▸ Exercise data:
Lemma queues_cryptoVerify (env : Env) (algo key : value) (hash code : jsstring)
    (callback : Callback) :
  queues_at_most 1 awaits_import (cryptoVerify env algo key hash code callback).
Proof.
  unfold cryptoVerify.
  destruct (standardSubtle env).
  - destruct (window_crypto env) as [[[importer|] web]|];
      first [ apply queues_enqueue; exact I
            | apply (queues_more 0 1); [lia | apply queues_throw] ].
  - destruct (window_msCrypto env);
      [ apply queues_enqueue; exact I
      | apply (queues_more 0 1); [lia | apply queues_call] ].
Qed.

Lemma queues_tryGetCriteoFastBid (env : Env) :
  queues_at_most 1 awaits_import (tryGetCriteoFastBid env).
Proof.
  unfold tryGetCriteoFastBid.
  apply (queues_try_catch 1 0); [|intros _; apply queues_ret].
  apply (queues_bind 0 1); [now apply queues_nothing|].
  intros h; destruct (criteo_fast_bid h) as [fastBid|];
    [|apply (queues_more 0 1); [lia | apply queues_ret]].
  unfold validateFastBid.
  apply (queues_bind 0 1).
  - destruct (jsstring_eqb _ _); [apply queues_ret|].
    apply (queues_bind 0 0); [apply queues_emit | intros _; apply queues_call].
  - intros _. apply (queues_try_catch 1 0); [apply queues_cryptoVerify|].
    intros _; apply (queues_bind 0 0); [apply queues_emit | intros _; apply queues_call].
Qed.

Lemma queues_import_settled (env : Env) (imported : bool) (verifier : SubtleCrypto)
    (algo : value) (hash code : jsstring) (callback : Callback) :
  queues_at_most 1 awaits_verdict
    (run_job env (ImportKeySettled imported verifier algo hash code callback)).
Proof.
  simpl; destruct imported.
  - destruct (atob env hash);
      [ apply queues_enqueue; exact I
      | apply (queues_more 0 1); [lia | apply queues_throw] ].
  - apply (queues_more 0 1); [lia | apply queues_call].
Qed.

Lemma queues_verify_settled (env : Env) (outcome : option bool) (callback : Callback) :
  queues_at_most 0 awaits_verdict (run_job env (VerifySettled outcome callback)).
Proof. simpl; destruct outcome; apply queues_call. Qed.

(** Whatever the cached script does, [tryGetCriteoFastBid] returns. *)
Lemma tryGetCriteoFastBid_returns (env : Env) (st : State) :
  fst (tryGetCriteoFastBid env st) = Ok tt.
Proof.
  unfold tryGetCriteoFastBid, try_catch.
  destruct (bind _ _ st) as [[[]|e] st1]; reflexivity.
Qed.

▸ Prompt: Keep both end lines and retype everything in the records above from the line containing "queues_at_most 1 awaits_import (tryGetCriteoFastBid" through the line containing "Lemma tryGetCriteoFastBid_returns (env", exactly, with nothing else.

▸ Final answer:
  queues_at_most 1 awaits_import (tryGetCriteoFastBid env).
Proof.
  unfold tryGetCriteoFastBid.
  apply (queues_try_catch 1 0); [|intros _; apply queues_ret].
  apply (queues_bind 0 1); [now apply queues_nothing|].
  intros h; destruct (criteo_fast_bid h) as [fastBid|];
    [|apply (queues_more 0 1); [lia | apply queues_ret]].
  unfold validateFastBid.
  apply (queues_bind 0 1).
  - destruct (jsstring_eqb _ _); [apply queues_ret|].
    apply (queues_bind 0 0); [apply queues_emit | intros _; apply queues_call].
  - intros _. apply (queues_try_catch 1 0); [apply queues_cryptoVerify|].
    intros _; apply (queues_bind 0 0); [apply queues_emit | intros _; apply queues_call].
Qed.

Lemma queues_import_settled (env : Env) (imported : bool) (verifier : SubtleCrypto)
    (algo : value) (hash code : jsstring) (callback : Callback) :
  queues_at_most 1 awaits_verdict
    (run_job env (ImportKeySettled imported verifier algo hash code callback)).
Proof.
  simpl; destruct imported.
  - destruct (atob env hash);
      [ apply queues_enqueue; exact I
      | apply (queues_more 0 1); [lia | apply queues_throw] ].
  - apply (queues_more 0 1); [lia | apply queues_call].
Qed.

Lemma queues_verify_settled (env : Env) (outcome : option bool) (callback : Callback) :
  queues_at_most 0 awaits_verdict (run_job env (VerifySettled outcome callback)).
Proof. simpl; destruct outcome; apply queues_call. Qed.

(** Whatever the cached script does, [tryGetCriteoFastBid] returns. *)
Lemma tryGetCriteoFastBid_returns (env : Env) (st : State) :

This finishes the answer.